Linda E. Jones is the Director and Chair of the Picker Engineering Program and the Rosemary Bradford Hewlett ’40 Professor of Engineering at Smith College, which is the nations largest Women’s College and the only one to have an accredited engineering degree. Prior to her life at Smith she was Professor of Ceramic Engineering at Alfred University in the New York State College of Ceramics. She is deeply committed to the advancement of women and under represented individuals in science, technology and engineering. Her expertise is in the synthesis, structure development and degradation of structural carbon and carbides used in aerospace and other severe environment applications. The work in her laboratory on high temperature oxidation and degradation has been extended to the measurement of environmental effluents produced via manufacturing processes. She has an interest in the manufacturing of glass. She has funded research with the National Science Foundation’s Center for Hierarchical Manufacturing – MassNanoTech and has recently received State Department funding for engineering education support of Iraqi Women Engineers in an infrastructure revitalization program. She has 81 publications and has given over 100 national and international presentations. She has been named the American Carbon Society’s Graffin Lecturer. She serves on the American Carbon Society’s executive board. She is actively involved in the European and Asian Carbon Society. She is a Fellow of the American Ceramic Society. Education Secretary for the American Ceramic Society’s Glass Division, Chair of the Ceramic Bulletin Advisory Board and is the past President of the Ceramic Education Council. She has edited one book and received 9 Teaching Excellence Awards including the State University of New York’s Chancellors Award for Teaching Excellence. In addition, Linda was also recognized by the State of New York as a SUNY Research Scholar in 2004 for her work on high temperature materials.

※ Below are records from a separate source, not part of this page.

(** * ComboBox cell editor (src/cellEditors/ComboBox.js)

    A shallow embedding of the combo-box cell editor of fin-hypergrid: a text
    box with a drop-down whose sections ("modes") are toggled from a control
    area.  The editor object ([this]) is a record, every function of the file
    is a state transformer on it that may end in a JavaScript exception, and
    the DOM is cut down to the elements the file touches. *)

From Stdlib Require Import ZArith String Ascii List DecimalString Decimal DecimalFacts Lia.
From stdpp Require Import base strings gmap list.

Local Open Scope string_scope.
Local Open Scope list_scope.

(** ** JavaScript primitives used by the file *)

Module JS.

(** Exceptions the file can raise. *)
Inductive Exn :=
| TypeError (what : string)
| IndexSizeError
| SyntaxError.

(** [ToInt32] on an integer-valued number: wrap into [-2^31, 2^31). *)
Definition toInt32 (z : Z) : Z :=
  ((z + 2147483648) mod 4294967296 - 2147483648)%Z.

(** What a property of the mode objects can hold: an integer-valued number,
    or an object (a function or a plain object), such as the members every
    object inherits from [Object.prototype]. *)
Inductive Value :=
| Num (z : Z)
| Obj (what : string).

(** [ToInt32] of a value read from an object; [None] is [undefined].
    [undefined], functions and plain objects convert to [NaN], hence to 0. *)
Definition int32_of (x : option Value) : Z :=
  match x with
  | Some (Num z) => toInt32 z
  | Some (Obj _) => 0%Z
  | None => 0%Z
  end.

(** [x ^ 1] *)
Definition xor1 (x : option Value) : Z :=
  Z.lxor (int32_of x) 1.

(** Truthiness of a value read from an object: [undefined] and [0] are
    falsy, every object is truthy. *)
Definition truthy (x : option Value) : bool :=
  match x with
  | Some (Num z) => negb (z =? 0)%Z
  | Some (Obj _) => true
  | None => false
  end.

(** The property names a plain object inherits from [Object.prototype]. *)
Definition prototype_names : list string :=
  ["constructor"; "hasOwnProperty"; "isPrototypeOf"; "propertyIsEnumerable";
   "toLocaleString"; "toString"; "valueOf";
   "__defineGetter__"; "__defineSetter__"; "__lookupGetter__"; "__lookupSetter__";
   "__proto__"].

(** The member of [Object.prototype] of that name, if there is one. *)
Definition inherited (k : string) : option Value :=
  if existsb (String.eqb k) prototype_names then Some (Obj k) else None.

(** [o[k]] on a plain object with own properties [o]: the own property, or
    else the inherited one, or else [undefined]. *)
Definition get (o : gmap string Value) (k : string) : option Value :=
  match o !! k with
  | Some v => Some v
  | None => inherited k
  end.

(** [k in o]: own and inherited properties alike. *)
Definition has (o : gmap string Value) (k : string) : bool :=
  match get o k with
  | Some _ => true
  | None => false
  end.

(** [o[k] = v] on a plain object with own properties [o], for [v] a number
    or a member of [Object.prototype].  The inherited ['__proto__'] is an
    accessor: assigning through it creates no own property (a number is
    ignored, and the object read under that name is the prototype
    already). *)
Definition set (o : gmap string Value) (k : string) (v : Value) : gmap string Value :=
  if String.eqb k "__proto__"
  then match o !! k with
       | Some _ => <[k := v]> o
       | None => o
       end
  else <[k := v]> o.

(** Truthiness of an optional string property: [undefined] and [''] are falsy. *)
Definition truthy_str (x : option string) : bool :=
  match x with
  | Some s => negb (String.eqb s "")
  | None => false
  end.

(** [a || b] on an optional string with a string fallback. *)
Definition or_else (x : option string) (d : string) : string :=
  match x with
  | Some s => if String.eqb s "" then d else s
  | None => d
  end.

(** [s.indexOf(p) === 0] *)
Definition starts_with (p s : string) : bool := String.prefix p s.

(** [s.substr(n)] *)
Definition substr (n : nat) (s : string) : string :=
  String.substring n (String.length s - n) s.

(** Number-to-string conversion of a non-negative integer. *)
Definition of_nat (n : nat) : string :=
  NilEmpty.string_of_uint (Nat.to_uint n).

(** [\d] *)
Definition is_digit (c : ascii) : bool :=
  Nat.leb 48 (nat_of_ascii c) && Nat.leb (nat_of_ascii c) 57.

(** Longest run of digits at the head of a list, and the rest. *)
Fixpoint span_digits (l : list ascii) : list ascii * list ascii :=
  match l with
  | c :: r =>
      if is_digit c
      then let '(ds, rest) := span_digits r in (c :: ds, rest)
      else ([], l)
  | [] => ([], [])
  end.

(** [label.replace(/ \(\d+\)$/, '')]: the pattern is anchored at the end of
    the string, so it is matched on the reversed characters: a closing
    parenthesis, one or more digits, an opening parenthesis, a space. *)
Definition strip_sum (label : string) : string :=
  match rev (list_ascii_of_string label) with
  | ")"%char :: r =>
      match span_digits r with
      | (_ :: _, "("%char :: " "%char :: base) =>
          string_of_list_ascii (rev base)
      | _ => label
      end
  | _ => label
  end.

(** [Array.prototype.find] *)
Definition find {A} (p : A -> bool) (l : list A) : option A := List.find p l.

End JS.

(** ** The DOM fragment behind the editor's template

    [<div class="hypergrid-input"> <input> <span/> <div> <div/> <select/> </div> </div>]:
    [input] is the text box, the first [span] the dropper, the inner [div]
    ([options]) holds the control area ([controls]) and the list ([dropdown]). *)

(** A child of the control area. *)
Record Element := mkElement {
  tagName : string;
  classList : list string;
  title : string;
  textContent : string
}.

(** An [<option>]; [o_display] is [style.display] (['']: shown). *)
Record OptionEl := mkOption {
  o_value : string;
  o_display : string
}.

Record Optgroup := mkOptgroup {
  og_label : string;
  og_className : option string;
  og_backgroundColor : string;
  og_display : string;
  og_options : list OptionEl
}.

(** A direct child of the [<select>], in document order. *)
Inductive Child :=
| Opt (o : OptionEl)
| Grp (g : Optgroup).

Record Dropdown := mkDropdown {
  size : nat;
  d_value : string;                  (* this.dropdown.value *)
  children : list Child;
  style_selectedIndex : option Z;    (* this.dropdown.style.selectedIndex *)
  style_scrollTop : option Z         (* this.dropdown.style.scrollTop *)
}.

(** [this.options.style]; the [<select>] sets no visibility of its own, so
    the computed visibility the code reads on [this.dropdown] is the one
    written on its parent [this.options]. *)
Record OptionsStyle := mkOptionsStyle {
  visibility : string;
  height : string
}.

Record Input := mkInput {
  value : string;
  in_selectionStart : nat;
  in_selectionEnd : nat
}.

(** The functions the file registers as listeners. *)
Inductive Fn := ToggleDropDown | StopPropagation | InsertText | OnModeIconClick | SlideUp.

Inductive Node := DropperN | DropdownN | ControlsN | InputN.

(** One [addEventListener] registration.  Every [f.bind(this)] and every
    function expression is a new function object, told apart by [l_id]. *)
Record Listener := mkListener {
  l_node : Node;
  l_type : string;
  l_fn : Fn;
  l_id : nat
}.

(** ** Collaborators outside the file *)

(** The one function the file hands to the transition lock:
    [function(el) { el.style.visibility = 'hidden'; }]. *)
Inductive Callback :=
| HideOptions.

(** Modelled from the spec: [../lib/queueless] is missing from the sources.
    [onTransitionEnd(el, name, context)] returns the transition lock
    [this.transit]: called without argument it answers whether a transition
    is in flight; called with an argument it takes the lock and keeps the
    argument (a function, or [null]) for the transition-completion signal,
    which runs the function and releases the lock. *)
Record Transit := mkTransit {
  inProgress : bool;
  atEnd : option Callback
}.

(** [setTimeout(function() { style.cursor = null; }, 333)] *)
Record Timer := mkTimer {
  delay : nat
}.

Record KeyEvent := mkKeyEvent {
  keyCode : Z
}.

(** The grid the editor belongs to. *)
Record Grid := mkGrid {
  isFilterRow : Z -> bool;
  resolveProperty : string -> option string
}.

(** Effects on collaborators, in the order the code performs them:
    methods of the superclass prototype ([./Simple]), inherited methods and
    the text box's [focus]. *)
Inductive Call :=
| SuperShowEditor
| SuperHideEditor
| SuperKeyup (e : KeyEvent)
| SaveEditorValue
| MoveEditor
| InputFocus.

(** An entry of [this.modes].  [appendOptions] is supplied by the subclass:
    it is given the values of the options already in the container (the
    optgroup, or the list itself for a mode without selector) and answers
    the values of the options it appends and the count it returns. *)
Record Mode := mkMode {
  name : string;
  label : option string;
  selector : option string;
  symbol : string;
  backgroundColor : string;
  appendOptions : list string -> list string * nat
}.

(** ** The editor object *)

(** The answer of [querySelector] on the control area: the position of the
    first matching child, [null], or a [SyntaxError] for a string that is
    no selector. *)
Inductive Found :=
| Match (i : nat)
| NoMatch
| BadSelector.

Record Editor := mkEditor {
  (* configuration and environment *)
  modes : list Mode;
  menuModesSource : gmap string Z;
  grid : Grid;
  editorPointY : Z;                          (* this.getEditorPoint().y *)
  css : string -> option string -> bool;     (* does a selector match an optgroup of this class? *)
  engine : string -> list Element -> Found;  (* what a selector other than one class finds in the control area *)
  (* own properties *)
  menuModes : gmap string JS.Value;
  selectionStart : option nat;
  selectionEnd : option nat;
  slideUpBound : option nat;
  transit : Transit;
  (* DOM *)
  controls : list Element;
  dropdown : Dropdown;
  options : OptionsStyle;
  input : Input;
  cursor : option string;                    (* this.el.style.cursor *)
  listeners : list Listener;
  (* event loop *)
  nextFn : nat;
  timers : list Timer;
  calls : list Call
}.

Definition with_menuModes (f : gmap string JS.Value -> gmap string JS.Value) (s : Editor) : Editor :=
  mkEditor (modes s) (menuModesSource s) (grid s) (editorPointY s) (css s) (engine s)
    (f (menuModes s)) (selectionStart s) (selectionEnd s) (slideUpBound s) (transit s)
    (controls s) (dropdown s) (options s) (input s) (cursor s) (listeners s)
    (nextFn s) (timers s) (calls s).

Definition with_selection (a b : option nat) (s : Editor) : Editor :=
  mkEditor (modes s) (menuModesSource s) (grid s) (editorPointY s) (css s) (engine s)
    (menuModes s) a b (slideUpBound s) (transit s)
    (controls s) (dropdown s) (options s) (input s) (cursor s) (listeners s)
    (nextFn s) (timers s) (calls s).

Definition with_slideUpBound (b : option nat) (s : Editor) : Editor :=
  mkEditor (modes s) (menuModesSource s) (grid s) (editorPointY s) (css s) (engine s)
    (menuModes s) (selectionStart s) (selectionEnd s) b (transit s)
    (controls s) (dropdown s) (options s) (input s) (cursor s) (listeners s)
    (nextFn s) (timers s) (calls s).

Definition with_transit (t : Transit) (s : Editor) : Editor :=
  mkEditor (modes s) (menuModesSource s) (grid s) (editorPointY s) (css s) (engine s)
    (menuModes s) (selectionStart s) (selectionEnd s) (slideUpBound s) t
    (controls s) (dropdown s) (options s) (input s) (cursor s) (listeners s)
    (nextFn s) (timers s) (calls s).

Definition with_controls (f : list Element -> list Element) (s : Editor) : Editor :=
  mkEditor (modes s) (menuModesSource s) (grid s) (editorPointY s) (css s) (engine s)
    (menuModes s) (selectionStart s) (selectionEnd s) (slideUpBound s) (transit s)
    (f (controls s)) (dropdown s) (options s) (input s) (cursor s) (listeners s)
    (nextFn s) (timers s) (calls s).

Abstract: The Practice of Engineering In The 21st Century

The large looming problems that must be solved lie at the interface between technical challenges and human needs. In early 2008 the National Academy of Engineering assembled an international group of leading technological thinkers who were asked to identify the Grand Challenges for Engineering in the 21st Century. Fourteen areas were identified as needing to be solved and all 14 lie at this interface between recognizing human need and connecting need to resources, solutions and appropriate technologies. The Grand Challenges (opportunities) include providing access to clean water, restoring and improving urban infrastructure, securing cyberspace, managing the nitrogen cycle, making solar energy economical, engineering medicines, developing carbon sequestration… http://www.engineeringchallenges.org/cms/challenges.aspx.

Solutions to these challenges will only be found by a creative work force - one that is technically trained and has the ability to move seamlessly across disciplines. Engineering by definition is a connecting force among disciplines. It is the practice of bringing technical solutions to human needs. In ones preparation, integrating the arts, the humanities and the sciences with engineering provides the breadth and depth needed to think critically, act reflectively and make informed choices. Dean McMahon understood this and the importance of a contemporary educational model that included at its heart a learner-centered pedagogy in which the practice of the profession via research and design remains a focus.

This need for interdisciplinarity and creativity will be highlighted in this lecture through a presentation of the advancements being made in the field of carbon science and engineering -- laboratories on a chip using carbon nanoprobes, graphene transistors as the barrier breaker moving us toward terahertz processor speeds, nanoradio, defect controlled activated carbons for water purification (H2 adsorption) and sequestration technologies, and structural carbons and composites that realize extremely high specific strength and moduli while maintaining integrity at high temperatures.